A Rússia prepara “reuniões de desdolarização”: China e Irã dispostos a abandonar o dólar americano no comércio bilateral

14/5/2014, [*] Tyler Durden, Zero Edge
Traduzido por mberublue


Não é segredo para ninguém que a Rússia tem se esforçado em conseguir acordos comerciais que venham a diminuir a participação (e influência) do dólar americano desde o início da crise ucraniana (e mesmo antes): a questão já foi abordada antes nestas páginas (veja: Gazprom prepara emissão “simbólica” de títulos em Yuan chinês; Petrodólar em alerta: Putin prepara-se para anunciar o “Santo Graal” (Acordo de gás com a China): Rússia e China prestes a assinar o “Santo Graal” (Acordo sobre gás}; 40 Bancos Centrais apostam que esta será a nova moeda de reserva [e outros artigos assinados por “Tyler Durden” no Zero Edge - NT].

Afinal de contas, não é realmente “ridículo” que qualquer país possa sequer considerar viver fora dos limites ideológicos e... religiosos do Petrodólar? Porque se qualquer um puder fazer isso, todos poderão e isso, vocês sabem, significará para os EUA a hiperinflação, colapso social, guerra civil e tudo o que sói acontecer apenas em repúblicas de bananas como a Venezuela, que infelizmente não possui de seu nenhuma moeda mundial de reserva para dar-lhe um pontapé na...

Ou pelo menos é isso que os economistas keynesianos, também conhecidos como grão sacerdotes da já mencionada religião do Petrodólar nos querem fazer acreditar.

Desglobalização

Porém ainda que isso esteja sendo chato para os estadistas lerem, a Rússia está trabalhando duro para ver o dólar dos Estados Unidos pelo espelho retrovisor, com a firme intenção de substituí-lo por um sistema monetário que seja livre dele. Ou, como está sendo chamado na Rússia, um mundo “desdolarizado”.

A Voz da Rússia, citando fontes da imprensa russa, reporta que o Ministério das Finanças está pronto para iniciar um plano para incrementar radicalmente a participação do rublo russo nas operações de exportação, o que acarretará a redução do percentual nas transações com utilização do dólar americano. Fontes do governo crêem que o setor bancário russo está “preparado para organizar o incremento no número de transações com utilização do rublo”.

Conforme a agência de notícias Prime, o governo organizou em 24 de abril um encontro especial cujo mote foi a procura de uma forma de se livrar do dólar nas operações russas de exportação. Experts de nível superior dos setores energético, bancário e de agências governamentais foram convocados e colocados frente a certo número de medidas a serem tomadas como uma resposta às sanções aplicadas à Rússia pelos Estados Unidos.

Igor Shuvalov
Pois é... Se o mundo ocidental queria uma resposta russa ao crescente número de sanções contra o país, está na iminência de vê-la.

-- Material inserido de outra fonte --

(* ===== verification/Gestures.v ===== *)
(** * The gesture adapters (src/script.js, lines 20-35 and 130-154)

    Touch: [init] creates the closure variables [touchStartX] and
    [touchEndX] (both 0) and two listeners; [touchstart] records the
    [screenX] of the first changed touch, [touchend] records its end
    position and runs [handleSwipe], whose two [if]s may each call the
    controller.  Mouse: the load-time variables [mouseStartX] and
    [isMouseDown]; [mousedown] arms the drag only when the target is inside
    a [.slide]; [mouseup] navigates when armed and the horizontal distance
    exceeds 50, and always disarms.  Each handler returns its new state and
    the controller calls it makes, in order. *)

From S2P Require Import Prelude NavInterface Render Navigation.
Import Controller.

Module Touch.

Record TouchState := mkTouch { touchStartX : Z; touchEndX : Z }.

(** [let touchStartX = 0; let touchEndX = 0;] (lines 20-21). *)
Definition initTouch : TouchState := mkTouch 0 0.

(** [handleSwipe] (lines 32-35): two independent [if]s, in this order. *)
Definition handleSwipe (t : TouchState) : list NavCall :=
  (if touchEndX t <? touchStartX t - 50 then [Next] else []) ++
  (if touchEndX t >? touchStartX t + 50 then [Prev] else []).

(** The [touchstart] listener (lines 23-25). *)
Definition onTouchStart (screenX : Z) (t : TouchState) : TouchState :=
  mkTouch screenX (touchEndX t).

(** The [touchend] listener (lines 27-30). *)
Definition onTouchEnd (screenX : Z) (t : TouchState) : TouchState * list NavCall :=
  let t' := mkTouch (touchStartX t) screenX in (t', handleSwipe t').

End Touch.

Module Mouse.

Record MouseState := mkMouse { mouseStartX : Z; isMouseDown : bool }.

(** [let mouseStartX = 0; let isMouseDown = false;] (lines 130-131). *)
Definition initMouse : MouseState := mkMouse 0 false.

(** The [mousedown] listener (lines 133-138); [inSlide] is the truth of
    [e.target.closest('.slide')]. *)
Definition onMouseDown (inSlide : bool) (clientX : Z) (m : MouseState) : MouseState :=
  if inSlide then mkMouse clientX true else m.

(** The [mouseup] listener (lines 140-154). *)
Definition onMouseUp (clientX : Z) (m : MouseState) : MouseState * list NavCall :=
  let calls :=
    if isMouseDown m then
      let diff := clientX - mouseStartX m in
      if Z.abs diff >? 50 then (if diff >? 0 then [Prev] else [Next]) else []
    else [] in
  (mkMouse (mouseStartX m) false, calls).

End Mouse.

Import Touch Mouse.

(** An armed [mouseup] makes the calls of a swipe with the same positions. *)
Lemma mouseup_armed_calls startX endX :
  snd (onMouseUp endX (mkMouse startX true)) = handleSwipe (mkTouch startX endX).
Proof. unfold onMouseUp, handleSwipe; simpl. rewrite Z.gtb_ltb. zsolve; lia. Qed.

(** ** Touch *)

(** C13: The two [if]s of [handleSwipe] never both fire: a swipe makes at
    most one call, [nextSlide] when the finger moved left by more than 50
    pixels, [prevSlide] when it moved right by more than 50, none otherwise. *)
Theorem handleSwipe_one_call t :
  handleSwipe t =
    if touchEndX t <? touchStartX t - 50 then [Next]
    else if touchEndX t >? touchStartX t + 50 then [Prev]
    else [].
Proof. unfold handleSwipe. zsolve. Qed.

(** C14: A swipe depends only on its own [touchstart] and [touchend]:
    whatever the closure variables held before, a touch put down at [x0]
    and lifted at [x1] calls [nextSlide] when [x1 < x0 - 50], [prevSlide]
    when [x1 > x0 + 50], and nothing otherwise. *)
Theorem swipe_from_listeners t x0 x1 :
  snd (onTouchEnd x1 (onTouchStart x0 t)) =
    if x1 <? x0 - 50 then [Next] else if x1 >? x0 + 50 then [Prev] else [].
Proof. unfold onTouchEnd, onTouchStart, handleSwipe; simpl. zsolve. Qed.

(** ** Mouse *)

(** C15: A drag and a swipe with the same start and end positions make the
    same call: both map a move to the left by more than 50 to [nextSlide]
    and a move to the right to [prevSlide] (the two adapters have the same
    polarity). *)
Theorem drag_swipe_same_polarity startX endX :
  snd (onMouseUp endX (mkMouse startX true)) = handleSwipe (mkTouch startX endX).
Proof. exact (mouseup_armed_calls startX endX). Qed.

(** C16: [mouseup] always disarms the drag, and an unarmed [mouseup] makes
    no call: one armed [mousedown] yields at most one navigation. *)
Theorem mouseup_disarms x m :
  isMouseDown (fst (onMouseUp x m)) = false /\
  snd (onMouseUp x (fst (onMouseUp x m))) = [].
Proof. split; reflexivity. Qed.

(** C17: A [mousedown] outside the slides does not disarm a drag left armed
    (the button was released outside the window, so no [mouseup] came): for
    every armed state, a press at [x0] outside the slides is ignored and the
    next [mouseup] at [x1] navigates as a drag from the old start position. *)
Theorem stale_drag_navigates m x0 x1 :
  isMouseDown m = true ->
  snd (onMouseUp x1 (onMouseDown false x0 m)) = handleSwipe (mkTouch (mouseStartX m) x1).
Proof. destruct m as [s b]; simpl; intros ->. apply mouseup_armed_calls. Qed.

Lemma stale_drag_navigates_witness :
  isMouseDown (mkMouse 100 true) = true /\
  snd (onMouseUp 510 (onMouseDown false 500 (mkMouse 100 true))) = [Prev].
Proof. split; [reflexivity|]. exact (stale_drag_navigates (mkMouse 100 true) 500 510 eq_refl). Defined.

A “reunião de desdolarização” presidida pelo vice primeiro Ministro da Federação Russa, Igor Shuvalov, é prova de que Moscou tem sérias intenções de parar de usar o dólar americano. A reunião seguinte foi presidida pelo vice Ministro das Finanças, Alexey Moiseev o qual declarou mais tarde ao canal Rossia 24 que “será incrementada a proporção atual de contratos em rublo” acrescentando que nenhum dos especialistas e representantes de bancos, ao serem inquiridos, viu qualquer problema no plano governamental de aumentar a quota dos pagamentos em rublo.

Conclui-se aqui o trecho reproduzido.